Content starts
Lemma is_succ_keep sl i p lo r lo1 q :
  shape sl M -> (i <= h)%nat -> last_before M i k p lo -> at_pos M i r lo1 -> r <> p ->
  r <> PEl a -> is_succ M i lo1 q -> is_succ M' i lo1 q.
Proof.
  intros Hsh Hih Hlb Hr Hrp Hra
    [[-> Hno]|(k2 & a2 & h2 & -> & H2 & Hh2 & Hab2 & Hmin)].
  { left. split; [done|]. intros k3 a3 h3 [_ H3]%delete_lookup. eauto. }
  right. exists k2, a2, h2. split_and!; try done.
  2: { intros k3 a3 h3 [_ H3]%delete_lookup. eauto. }
  rewrite delete_lookup_ne; [done|]. intros ->.
  destruct Hr as [[-> ->]|(k1 & a1 & h1 & -> & -> & Hk1 & Hh1)].
  - destruct Hlb as ([[-> _]|(l & al & hl & -> & _ & Hl & Hhl)] & Hb & _); [done|].
    specialize (Hmin _ _ _ Hl Hhl I). simpl in Hb. lia.
  - simpl in Hab2. destruct (last_before_lt _ _ _ _ _ _ _ _ Hlb Hk1 Hh1 Hab2) as (l & -> & Hle).
    destruct Hlb as ([[_ ?]|(l' & al & hl & ? & -> & Hl & Hhl)] & Hb & _); simplify_eq.
    assert (k1 <> l') by congruence. simpl in Hb.
    specialize (Hmin _ _ _ Hl Hhl). simpl in Hmin. lia.
Qed.

(** One level of the deletion. *)
Lemma unlink_spec sl i p lo :
  shape sl M -> level_ok sl M i -> (i <= h)%nat -> last_before M i k p lo ->
  lev sl p i = Some (PEl a) /\
  exists t sl', lev sl (PEl a) i = Some t /\ set_lev sl p i t = Some sl' /\
    relinked sl sl' /\ level_ok sl' M' i /\
    (forall r m, (r = p /\ m = i) \/ lev sl' r m = lev sl r m).
Proof.
  intros Hsh Hok Hih Hlb. pose proof Hlb as (Hp & Hb & Hm).
  assert (Hab : above lo k) by (by destruct lo).
  destruct (Hok _ _ Hp) as (q & Hq & Hs).
  assert (q = PEl a) as ->.
  { destruct Hs as [[-> Hno]|(k2 & a2 & h2 & -> & H2 & Hh2 & Hab2 & Hmin)].
    - destruct (Hno _ _ _ HMk Hih Hab).
    - specialize (Hmin _ _ _ HMk Hih Hab). specialize (Hm _ _ _ H2 Hh2 Hab2).
      assert (k2 = k) as -> by lia. congruence. }
  split; [done|].
  assert (Ha : at_pos M i (PEl a) (Some k)) by (right; naive_solver).
  destruct (Hok _ _ Ha) as (t & Ht & Hst).
  assert (HpN : p <> PNil) by (destruct Hp as [[-> _]|(? & ? & ? & _ & -> & _)]; done).
  destruct (set_lev_relinked sl p i t) as (sl' & H1 & R1 & L1); [by eexists|done|].
  exists t, sl'. split; [done|]. split; [done|]. split; [done|]. split.
  - intros r lo1 Hr. assert (Hr' : at_pos M i r lo1 /\ r <> PEl a).
    { destruct Hr as [[-> ->]|(k1 & a1 & h1 & -> & -> & Hk1 & ?)]; [by split; [left|]|].
      apply delete_lookup in Hk1 as [Hne Hk1]. split; [right; naive_solver|]. intros [= ->].
      apply Hsh in Hk1 as (_ & _ & Hk1 & _). apply Hsh in HMk as (_ & _ & Hk & _). congruence. }
    destruct Hr' as [Hr' Hra]. rewrite L1. destruct (decide (r = p)) as [->|Hrp].
    + rewrite decide_True by done. exists t. split; [done|].
      rewrite (at_pos_fun _ _ _ _ _ _ Hsh Hr' Hp). by apply (is_succ_skip i p).
    + rewrite decide_False by naive_solver. destruct (Hok _ _ Hr') as (q & Hq' & Hsq).
      exists q. split; [done|]. by apply (is_succ_keep sl i p lo r).
  - intros r m. rewrite L1. case_decide; naive_solver.
Qed.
Content ends
### EXERCISE:
Transcribe every record exactly.

### ANSWER SECTION:
Lemma is_succ_keep sl i p lo r lo1 q :
  shape sl M -> (i <= h)%nat -> last_before M i k p lo -> at_pos M i r lo1 -> r <> p ->
  r <> PEl a -> is_succ M i lo1 q -> is_succ M' i lo1 q.
Proof.
  intros Hsh Hih Hlb Hr Hrp Hra
    [[-> Hno]|(k2 & a2 & h2 & -> & H2 & Hh2 & Hab2 & Hmin)].
  { left. split; [done|]. intros k3 a3 h3 [_ H3]%delete_lookup. eauto. }
  right. exists k2, a2, h2. split_and!; try done.
  2: { intros k3 a3 h3 [_ H3]%delete_lookup. eauto. }
  rewrite delete_lookup_ne; [done|]. intros ->.
  destruct Hr as [[-> ->]|(k1 & a1 & h1 & -> & -> & Hk1 & Hh1)].
  - destruct Hlb as ([[-> _]|(l & al & hl & -> & _ & Hl & Hhl)] & Hb & _); [done|].
    specialize (Hmin _ _ _ Hl Hhl I). simpl in Hb. lia.
  - simpl in Hab2. destruct (last_before_lt _ _ _ _ _ _ _ _ Hlb Hk1 Hh1 Hab2) as (l & -> & Hle).
    destruct Hlb as ([[_ ?]|(l' & al & hl & ? & -> & Hl & Hhl)] & Hb & _); simplify_eq.
    assert (k1 <> l') by congruence. simpl in Hb.
    specialize (Hmin _ _ _ Hl Hhl). simpl in Hmin. lia.
Qed.

(** One level of the deletion. *)
Lemma unlink_spec sl i p lo :
  shape sl M -> level_ok sl M i -> (i <= h)%nat -> last_before M i k p lo ->
  lev sl p i = Some (PEl a) /\
  exists t sl', lev sl (PEl a) i = Some t /\ set_lev sl p i t = Some sl' /\
    relinked sl sl' /\ level_ok sl' M' i /\
    (forall r m, (r = p /\ m = i) \/ lev sl' r m = lev sl r m).
Proof.
  intros Hsh Hok Hih Hlb. pose proof Hlb as (Hp & Hb & Hm).
  assert (Hab : above lo k) by (by destruct lo).
  destruct (Hok _ _ Hp) as (q & Hq & Hs).
  assert (q = PEl a) as ->.
  { destruct Hs as [[-> Hno]|(k2 & a2 & h2 & -> & H2 & Hh2 & Hab2 & Hmin)].
    - destruct (Hno _ _ _ HMk Hih Hab).
    - specialize (Hmin _ _ _ HMk Hih Hab). specialize (Hm _ _ _ H2 Hh2 Hab2).
      assert (k2 = k) as -> by lia. congruence. }
  split; [done|].
  assert (Ha : at_pos M i (PEl a) (Some k)) by (right; naive_solver).
  destruct (Hok _ _ Ha) as (t & Ht & Hst).
  assert (HpN : p <> PNil) by (destruct Hp as [[-> _]|(? & ? & ? & _ & -> & _)]; done).
  destruct (set_lev_relinked sl p i t) as (sl' & H1 & R1 & L1); [by eexists|done|].
  exists t, sl'. split; [done|]. split; [done|]. split; [done|]. split.
  - intros r lo1 Hr. assert (Hr' : at_pos M i r lo1 /\ r <> PEl a).
    { destruct Hr as [[-> ->]|(k1 & a1 & h1 & -> & -> & Hk1 & ?)]; [by split; [left|]|].
      apply delete_lookup in Hk1 as [Hne Hk1]. split; [right; naive_solver|]. intros [= ->].
      apply Hsh in Hk1 as (_ & _ & Hk1 & _). apply Hsh in HMk as (_ & _ & Hk & _). congruence. }
    destruct Hr' as [Hr' Hra]. rewrite L1. destruct (decide (r = p)) as [->|Hrp].
    + rewrite decide_True by done. exists t. split; [done|].
      rewrite (at_pos_fun _ _ _ _ _ _ Hsh Hr' Hp). by apply (is_succ_skip i p).
    + rewrite decide_False by naive_solver. destruct (Hok _ _ Hr') as (q & Hq' & Hsq).
      exists q. split; [done|]. by apply (is_succ_keep sl i p lo r).
  - intros r m. rewrite L1. case_decide; naive_solver.
Qed.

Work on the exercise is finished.